Most people are pretty comfortable copying and pasting arbitrary commands they find on google and don't understand into the terminal, so I'm not convinced this is any worse.
curl google.com/?search=remove+directory+linux&feeling_lucky=1 | html_strip | head -n 1 | bash
Is pretty dangerous, all things being equal, much more dangerous than copying and pasting and of course everything is more dangerous if you avoid engaging your brain entirely.
It appears from the screenshots that this tool shows you the command it will run, with some explanation of what it does, and the command options used, and then confirms you want to run the command. That is very different than the curl command you suggested is equivalent.
suggest.mode: The mode to use for suggesting commands. Supported values: "clipboard" (copying command to clipboard), "unsafe-execution" (executing in the current shell session) (default: "unsafe-execution")
So default mode seems to be shoot first, ask questions later.
Awesome share! Thank you.
There are definitely similarities, and I love Simon's work.
I guess the extra features are some sophisticated UX (requesting the user to fill out "placeholders" in the response, ability to revise the prompt), the "ask" command and the "search" command.
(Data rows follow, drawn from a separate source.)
Lemma ttc_activate_run dmc name b w : ttc_ok w -> no_conflict b w ->
  exists w', eio_ttc_activate dmc name (Some b) w = Some (0, w') /\
    (forall i, bucket w' i = if decide (EIO_HASH_BDEV (bd_contains b) = i) then bucket w i ++ [activated dmc name b w] else bucket w i) /\
    (forall disk, queue_mfn w' !!! disk = if decide (bd_contains b = disk) then MfnEio else queue_mfn w !!! disk).
Proof.
  intros Hok Hn. unfold eio_ttc_activate. mrun. set (idx := EIO_HASH_BDEV (bd_contains b)). set (l := bucket w idx).
  rewrite (bind_run _ _ _ _ _ (activate_scan_run b w l (fun c Hc Hd => conj (Hn c Hc Hd) (to_cache _ Hok _ _ Hc)))). cbv beta iota zeta. cbn [Z.eqb negb].
  mrun. unfold activated. fold idx l.
  destruct (kept_mfn (bd_contains b) l) as [f|] eqn:Ek.
  - pose proof (kept_some _ _ _ Ek) as (c & Hc & Hd & Hf). pose proof (conflict_false _ _ (Hn c Hc Hd)) as (Hw & _).
    rewrite Hw. cbn [negb]. rewrite bind_assert by done. mrun. eexists. split; [reflexivity|]. cbn [default option_map]. split.
    + intros i. unfold bucket at 1. cbn. case_decide; [subst i; by rewrite lookup_total_insert_eq|by rewrite lookup_total_insert_ne].
    + intros disk. cbn. case_decide; [subst disk|done]. apply (to_queue _ Hok). by exists c.
  - mrun. eexists. split; [reflexivity|]. split.
    + intros i. unfold bucket at 1. cbn. case_decide; [subst i; by rewrite lookup_total_insert_eq|by rewrite lookup_total_insert_ne].
    + intros disk. cbn. case_decide; [subst disk; by rewrite lookup_total_insert_eq|by rewrite lookup_total_insert_ne].
Qed.

Lemma activate_effect dmc name b w w' : ttc_ok w -> no_conflict b w -> eio_ttc_activate dmc name (Some b) w = Some (0, w') ->
  (forall i, bucket w' i = if decide (EIO_HASH_BDEV (bd_contains b) = i) then bucket w i ++ [activated dmc name b w] else bucket w i) /\
  (forall disk, queue_mfn w' !!! disk = if decide (bd_contains b = disk) then MfnEio else queue_mfn w !!! disk).
Proof. intros Hok Hn E. destruct (ttc_activate_run dmc name b w Hok Hn) as (w2 & E2 & H). rewrite E in E2. by injection E2 as ->. Qed.

(** the invariant of a table whose lists and functions are given *)
Lemma activated_ok dmc name b w : ttc_ok w -> cache_ok (activated dmc name b w).
Proof.
  intros Hok. split; [done|done|done|]. cbn. destruct (kept_mfn _ _) as [f|] eqn:Ek; cbn.
  - apply kept_some in Ek as (c & Hc & _ & <-). apply (co_mfn _ (to_cache _ Hok _ _ Hc)).
  - apply kept_none in Ek. intros Hq. by apply Ek, (to_queue _ Hok).
Qed.

Lemma activated_apart dmc name b w c : ttc_ok w -> no_conflict b w -> c ∈ bucket w (EIO_HASH_BDEV (bd_contains b)) -> on_disk (bd_contains b) c ->
  ttc_apart c (activated dmc name b w).
Proof.
  intros Hok Hn Hc Hd. pose proof (conflict_false _ _ (Hn c Hc Hd)) as (Hw & Hi & Hne).
  destruct (wholedisk_info c (to_cache _ Hok _ _ Hc)) as [E1 _]. rewrite E1 in Hi. split; [done|done|]. cbn.
  destruct (kept_mfn _ _) as [f|] eqn:Ek; [|exfalso; apply kept_none in Ek; apply Ek; by exists c]. cbn.
  apply kept_some in Ek as (c' & Hc' & Hd' & <-). destruct (decide (c = c')) as [->|Hcc]; [done|].
  apply (ap_mfn _ _ (to_apart _ Hok _ _ _ Hc Hc' Hcc (eq_trans Hd (eq_sym Hd')))).
Qed.

Definition unused (dmc : Z) (w : ttc_world) : Prop := forall i c, c ∈ bucket w i -> tc_dmc c <> dmc.

Lemma ttc_activate_ok dmc name b w w' : ttc_ok w -> no_conflict b w -> unused dmc w -> eio_ttc_activate dmc name (Some b) w = Some (0, w') -> ttc_ok w'.
Proof.
  intros Hok Hn Hu Hrun. destruct (activate_effect dmc name b w w' Hok Hn Hrun) as (Hb & Hq). rename w' into w2.
  set (a := activated dmc name b w) in *. set (idx := EIO_HASH_BDEV (bd_contains b)) in *.
  assert (In' : forall i c, c ∈ bucket w2 i <-> c ∈ bucket w i \/ (i = idx /\ c = a)).
  { intros i c. rewrite Hb. case_decide as Ei; [subst i; rewrite elem_of_app, list_elem_of_singleton; intuition|split; [by left|intros [?|[? _]]; congruence]]. }
  split.
  - intros i c [Hc|[-> ->]]%In'; [by apply (to_place _ Hok)|done].
  - intros i c [Hc|[-> ->]]%In'; [by apply (to_cache _ Hok i)|by apply activated_ok].
  - intros i. rewrite Hb. case_decide; [|apply Hok]. rewrite map_app. apply NoDup_app. split_and!; [apply Hok| |apply NoDup_singleton].
    intros x (c & -> & Hc)%list_elem_of_fmap Ex%list_elem_of_singleton. by eapply Hu.
  - intros i c1 c2 [H1|[Hi1 ->]]%In' [H2|[Hi2 ->]]%In' Hne Hd.
    + by eapply (to_apart _ Hok).
    + subst i. by apply activated_apart.
    + subst i. apply apart_sym. by apply activated_apart.
    + done.
  - intros disk. rewrite Hq. case_decide as Ed.
    + subst disk. split; [intros _|done]. exists a. split; [apply In'; by right|done].
    + rewrite (to_queue _ Hok). split; intros (c & Hc & Hd).
      * exists c. split; [apply In'; by left|done].
      * apply In' in Hc as [Hc|[_ ->]]; [by exists c|]. by unfold on_disk in Hd.
Qed.

(** ** Deactivation *)
Lemma partition_scan_run c w l : (forall c1, c1 ∈ l -> tc_dmc c1 <> tc_dmc c -> on_disk (bd_contains (tc_bdev c)) c1 -> (dev_info c1 =? EIO_DEV_PARTITION) = true) ->
  partition_scan c l w = Some (existsb (fun c1 => negb (tc_dmc c1 =? tc_dmc c) && same_disk (tc_bdev c) c1) l, w).
Proof.
  induction l as [|c1 l IH]; intros H; [done|]. cbn [partition_scan existsb].
  destruct (Z.eqb_spec (tc_dmc c1) (tc_dmc c)) as [E|E]; cbn [orb negb andb].
  - apply IH. intros c2 Hc2. apply H. apply elem_of_cons. by right.
  - destruct (same_disk (tc_bdev c) c1) eqn:Es; cbn [negb orb].
    + rewrite (H c1); [done|apply elem_of_cons; by left|done|by apply same_disk_iff].
    + apply IH. intros c2 Hc2. apply H. apply elem_of_cons. by right.
Qed.

Lemma same_dmc w i c1 c2 : ttc_ok w -> c1 ∈ bucket w i -> c2 ∈ bucket w i -> tc_dmc c1 = tc_dmc c2 -> c1 = c2.
Proof.
  intros Hok. pose proof (to_ids _ Hok i) as Hn. revert Hn. generalize (bucket w i). intros l Hn [j H1]%list_elem_of_lookup [k H2]%list_elem_of_lookup E.
  assert (j = k) as ->; [|congruence]. apply (NoDup_lookup _ _ _ (tc_dmc c1) Hn); rewrite list_lookup_fmap; [by rewrite H1|by rewrite H2, E].
Qed.

Definition others (c : ttc_cache) (w : ttc_world) : list ttc_cache := List.filter (fun c1 => negb (tc_dmc c1 =? tc_dmc c)) (bucket w (EIO_HASH_BDEV (bd_contains (tc_bdev c)))).

Lemma in_others c w c1 : c1 ∈ others c w <-> c1 ∈ bucket w (EIO_HASH_BDEV (bd_contains (tc_bdev c))) /\ tc_dmc c1 <> tc_dmc c.
Proof. unfold others. rewrite list_elem_of_In, filter_In, <-list_elem_of_In, negb_true_iff, Z.eqb_neq. done. Qed.

Lemma ttc_unregister_run c w : ttc_ok w -> c ∈ bucket w (EIO_HASH_BDEV (bd_contains (tc_bdev c))) ->
  exists w', ttc_unregister c w = Some (tt, w') /\
    (forall i, bucket w' i = if decide (EIO_HASH_BDEV (bd_contains (tc_bdev c)) = i) then others c w else bucket w i) /\
    (forall disk, queue_mfn w' !!! disk =
       if decide (bd_contains (tc_bdev c) = disk /\ existsb (same_disk (tc_bdev c)) (others c w) = false) then origmfn c else queue_mfn w !!! disk).
Proof.
  intros Hok Hc. set (b := tc_bdev c) in *. set (idx := EIO_HASH_BDEV (bd_contains b)) in *.
  assert (Hpart : forall c1, c1 ∈ bucket w idx -> tc_dmc c1 <> tc_dmc c -> on_disk (bd_contains b) c1 -> ttc_apart c c1).
  { intros c1 H1 Hne Hd. apply (to_apart _ Hok idx); [done|done|congruence|done]. }
  assert (Hex : existsb (fun c1 => negb (tc_dmc c1 =? tc_dmc c) && same_disk b c1) (bucket w idx) = existsb (same_disk b) (others c w)).
  { unfold others. fold b idx. generalize (bucket w idx). intros l. induction l as [|x l IH]; [done|]. cbn. destruct (tc_dmc x =? tc_dmc c); cbn; [done|by rewrite IH]. }
  assert (Hscan : partition_scan c (bucket w idx) w = Some (existsb (same_disk b) (others c w), w)).
  { rewrite partition_scan_run; [by fold b; rewrite Hex|]. intros c1 H1 Hne Hd.
    rewrite (proj2 (wholedisk_info c1 (to_cache _ Hok _ _ H1))). by rewrite (proj2 (ap_parts _ _ (Hpart c1 H1 Hne Hd))). }
  unfold ttc_unregister. fold b idx. mrun. rewrite (proj1 (wholedisk_info c (to_cache _ Hok _ _ Hc))). fold b.
  assert (Hwhole : wholedisk b = true -> existsb (same_disk b) (others c w) = false).
  { intros Hw. destruct (existsb (same_disk b) (others c w)) eqn:E; [|done]. apply existsb_exists in E as (c1 & H1 & Hd). apply list_elem_of_In in H1. apply (in_others c w c1) in H1 as [H1 Hne].
    destruct (ap_parts _ _ (Hpart c1 H1 Hne (proj1 (same_disk_iff _ _) Hd))) as [Hp _]. fold b in Hp. congruence. }
  assert (E : (if negb (wholedisk b) then partition_scan c (bucket w idx) else ret false) w = Some (existsb (same_disk b) (others c w), w)).
  { destruct (wholedisk b); cbn [negb]; [by rewrite Hwhole|done]. }
  rewrite (bind_run _ _ _ _ _ E). cbv beta.
  destruct (existsb (same_disk b) (others c w)) eqn:Eo; cbn [negb].
  - assert (wholedisk b = false) as -> by (destruct (wholedisk b); [by rewrite Hwhole in Eo|done]). cbn [orb when]. mrun.
    eexists. split; [reflexivity|]. split; [intros i; apply bucket_insert|]. intros disk. cbn. by rewrite decide_False by (intros [_ ?]; done).
  - rewrite orb_true_r. cbn [when]. mrun. eexists. split; [reflexivity|]. split.
    { intros i. exact (bucket_insert (set_queue_mfn (<[bd_contains b := origmfn c]> (queue_mfn w)) w) idx (others c w) i). }
    intros disk. cbn. destruct (decide (bd_contains b = disk)) as [<-|Hd].
    + rewrite lookup_total_insert_eq, decide_True by done. done.
    + rewrite lookup_total_insert_ne by done. rewrite decide_False by (intros [? _]; done). done.
Qed.

Lemma ttc_unregister_ok c w w' : ttc_ok w -> c ∈ bucket w (EIO_HASH_BDEV (bd_contains (tc_bdev c))) -> ttc_unregister c w = Some (tt, w') -> ttc_ok w'.
Proof.
  intros Hok Hc Hrun. destruct (ttc_unregister_run c w Hok Hc) as (w2 & E & Hb & Hq). rewrite E in Hrun. injection Hrun as <-.
  assert (In' : forall i c1, c1 ∈ bucket w2 i -> c1 ∈ bucket w i).
  { intros i c1. rewrite Hb. destruct (decide (EIO_HASH_BDEV (bd_contains (tc_bdev c)) = i)) as [Ei|Ei]; [subst i; by intros [? _]%in_others|done]. }
  split.
  - intros i c1 H. by apply (to_place _ Hok), In'.
  - intros i c1 H. by apply (to_cache _ Hok i), In'.
  - intros i. rewrite Hb. destruct (decide (EIO_HASH_BDEV (bd_contains (tc_bdev c)) = i)) as [Ei|Ei]; [subst i|apply Hok]. apply NoDup_ListNoDup. unfold others.
    pose proof (to_ids _ Hok (EIO_HASH_BDEV (bd_contains (tc_bdev c)))) as Hn. revert Hn. generalize (bucket w (EIO_HASH_BDEV (bd_contains (tc_bdev c)))). intros l Hn.
    apply NoDup_ListNoDup. induction l as [|x l IH]; [constructor|]. cbn in *. apply NoDup_cons in Hn as [Hx Hn].
    destruct (tc_dmc x =? tc_dmc c); cbn [negb]; [by apply IH|]. apply NoDup_cons. split; [|by apply IH].
    intros (y & E1 & Hy)%list_elem_of_fmap. apply Hx. apply list_elem_of_fmap. exists y. split; [done|].
    apply list_elem_of_In, filter_In in Hy as [? _]. by apply list_elem_of_In.
  - intros i c1 c2 H1 H2. apply (to_apart _ Hok i); by apply In'.
  - intros disk. rewrite Hq. destruct (decide (bd_contains (tc_bdev c) = disk /\ existsb (same_disk (tc_bdev c)) (others c w) = false)) as [Ed|Ed].
    + destruct Ed as [<- Ho]. split; [intros Hm; by apply (co_mfn _ (to_cache _ Hok _ _ Hc)) in Hm|]. intros (c1 & H1 & Hd).
      rewrite Hb, decide_True in H1 by done. apply not_true_iff_false in Ho. exfalso. apply Ho. apply existsb_exists. exists c1.
      split; [by apply list_elem_of_In|by apply same_disk_iff].
    + rewrite (to_queue _ Hok). split; intros (c1 & H1 & Hd); [|exists c1; split; [by apply In'|done]].
      destruct (decide (bd_contains (tc_bdev c) = disk)) as [<-|Hne].
      * assert (existsb (same_disk (tc_bdev c)) (others c w) = true) as (c2 & H2 & Hd2)%existsb_exists by (destruct (existsb _ _); [done|exfalso; by apply Ed]).
        exists c2. split; [rewrite Hb, decide_True by done; by apply list_elem_of_In|by apply same_disk_iff].
      * exists c1. split; [|done]. rewrite Hb. destruct (decide _) as [Ei|Ei]; [|done]. apply in_others. rewrite Ei. split; [done|].
        intros Ec. rewrite Ei in Hc. assert (c1 = c) as -> by by eapply same_dmc. by apply Hne.
Qed.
Will definitely give this a spin.
All of these solutions seemed very heavyweight in my usage. I wanted something that fit within my existing flow and using copilot.vim, EDITOR=nvim, C-x C-e was the solution for me. https://news.ycombinator.com/item?id=40911564
It's very composable and I can do incremental work with it.
Despite being vimian I've found set -o vi hard to work with. Do you like it? Neovim terminal seems better for me since output is selectable in the buffer.